Bueno, para aquellos que creen que las malas noticias para la economía son buenas noticias para las acciones (a diferencia de quienes creen que las buenas noticias son buenas para las acciones, o que cualquier noticia es buena, todos los cuales son actualmente el paradigma dominante), tenemos – bueno – buenas noticias, porque la deterioración del gasto que se observó por primera vez el mes pasado solo ha empeorado, y los economistas de Bank of America – a quienes debemos admitir tienen un historial prácticamente impecable en la predicción de las ventas minoristas basadas en los datos de gasto de la tarjeta del banco – advierten que pronostican una disminución del 0.1% en la estimación de ventas minoristas ex-automóviles del Censo para febrero, una gran desviación respecto a la estimación mediana de +0.5%.

Incluyendo automóviles, la cifra fue ligeramente mejor, como resultado del fuerte crecimiento del gasto en gasolina en febrero, debido tanto al fuerte aumento en los precios de la gasolina como al impacto negativo de las tormentas invernales en el gasto en enero.

Por lo tanto, BofA espera una mayor disminución del 0.3% en el grupo de control principal (ventas minoristas ex autos, gasolina, materiales de construcción y restaurantes), que se incluye en el PIB y que puede bajar la cifra del primer trimestre a menos del 1%.

Mirando más de cerca bajo la superficie, BofA encuentra que el gasto con tarjeta fue débil en varias categorías en febrero, con las tiendas de comestibles y mercancías generales viendo la mayor disminución mensual como se muestra en el gráfico anterior. Esto probablemente se debió al efecto base de las severas condiciones climáticas en enero, cuando la gente acumuló suministros diarios. Sin embargo, es poco probable que las interrupciones climáticas de enero sean un lastre para el gasto minorista general en febrero. Algunas categorías como la gasolina (discutido anteriormente) también se beneficiaron de efectos base favorables debido a las tormentas invernales en enero.

No hace falta decir que, entre la desastrosa cifra de enero y lo que se espera sea otro informe feo el jueves, el gasto minorista se está volviendo decididamente más suave: Según BofA, después del informe de ventas minoristas de enero más débil de lo esperado y las revisiones a la baja para noviembre y diciembre, las ventas minoristas del grupo de control principal subieron solo un 1.4% anualizado de octubre de 2023 a enero de 2024. Esta tasa de crecimiento del gasto tibio se debió en parte a la deflación generalizada de bienes.
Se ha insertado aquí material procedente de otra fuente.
Lemma permit_spec_wf asset permit p :
  match permit with Some g => model.wf_Permit g | None => True end →
  permit_spec asset permit p →
  Forall wf_Permit (match p with Some p => [p] | None => [] end).
Proof.
  destruct permit as [g|], p as [p|]; cbn; try done.
  intros [Hg _] (_ & ? & Hd & _ & _ & [_ ?] & [_ ?]). constructor; [|done].
  unfold model.int32 in Hg. split_and!; try done. unfold wf_u64. rewrite Hd. lia.
Qed.

Lemma addr_spec_length str b : addr_spec str b → length b = 20%nat.
Proof. intros [[_ ->]|[_ ?]]; done. Qed.

(** The calldata of a signed mint fits a slice. *)
Lemma mint_call_wf_slice cd o v r t : mint_call cd o v r t → wf_slice cd.
Proof. intros (Hl & _). unfold wf_slice. rewrite Hl. reflexivity. Qed.

Lemma MintGraph_inv `{!AbiLaws} prog asset market outcome_ amount referrer recipient
    permit msTs_ s :
  length recipient = 20%nat →
  CreateSolveArgsSigArgsMintGraph prog asset market outcome_ amount referrer recipient
    permit msTs_ = Ok s →
  mint_spec asset market outcome_ amount referrer recipient permit msTs_
      (SolveArgsSigArgs_Args s)
  ∧ signed_for prog s.
Proof.
  intros Hrec Hm. unfold CreateSolveArgsSigArgsMintGraph, CreateSolveArgsSigArgsMint,
    CreateSolveArgsSigArgs, strToBytes8 in Hm.
  bind_step Hm as o Ho. bind_step Hm as a Ha. bind_step Hm as m Hmk.
  bind_step Hm as ref Href. bind_step Hm as ts Hts. bind_step Hm as p Hp.
  bind_step Hm as cd Hcd. apply sign_call_Ok in Hm as [Hargs Hsig]. split; [|done].
  apply decode_exact_Ok in Ho. apply parse_amount_Ok in Ha.
  apply strToAddr_Ok in Hmk, Href. apply permit_from_graph_Ok in Hp.
  destruct (NewMint_mint_call o a ref recipient) as (cd' & Hcd' & Hcall);
    [apply Ho|by eapply amount_spec_length|by eapply addr_spec_length|done|].
  assert (cd' = cd) as -> by congruence.
  exists o, a, m, ref, ts, p, cd. do 7 (split; [done|]). done.
Qed.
En términos reales (es decir, ajustados por inflación), la tasa de crecimiento correspondiente fue sólida, del 3.3%. Sin embargo, si el pronóstico del banco para febrero es correcto, la tasa de crecimiento anualizada de tres meses se volvería negativa incluso en términos reales.

Dando un paso atrás, aunque la administración Biden puede no querer admitirlo, el gasto minorista (es decir, bienes y servicios de alimentos) ha estado desacelerándose durante los últimos trimestres, ya que la inflación de bienes ha caído bruscamente y la inflación de servicios ha permanecido elevada. Datos de la Oficina de Análisis Económico (BEA) muestran que el gasto en servicios ha superado el gasto minorista en términos nominales.

Y aunque el gasto minorista real se ha mantenido hasta ahora debido a la deflación en las categorías de bienes, el riesgo es que la inflación persistente de servicios reduzca aún más la participación de la cartera minorista, hasta el punto de que el gasto real también se desacelere.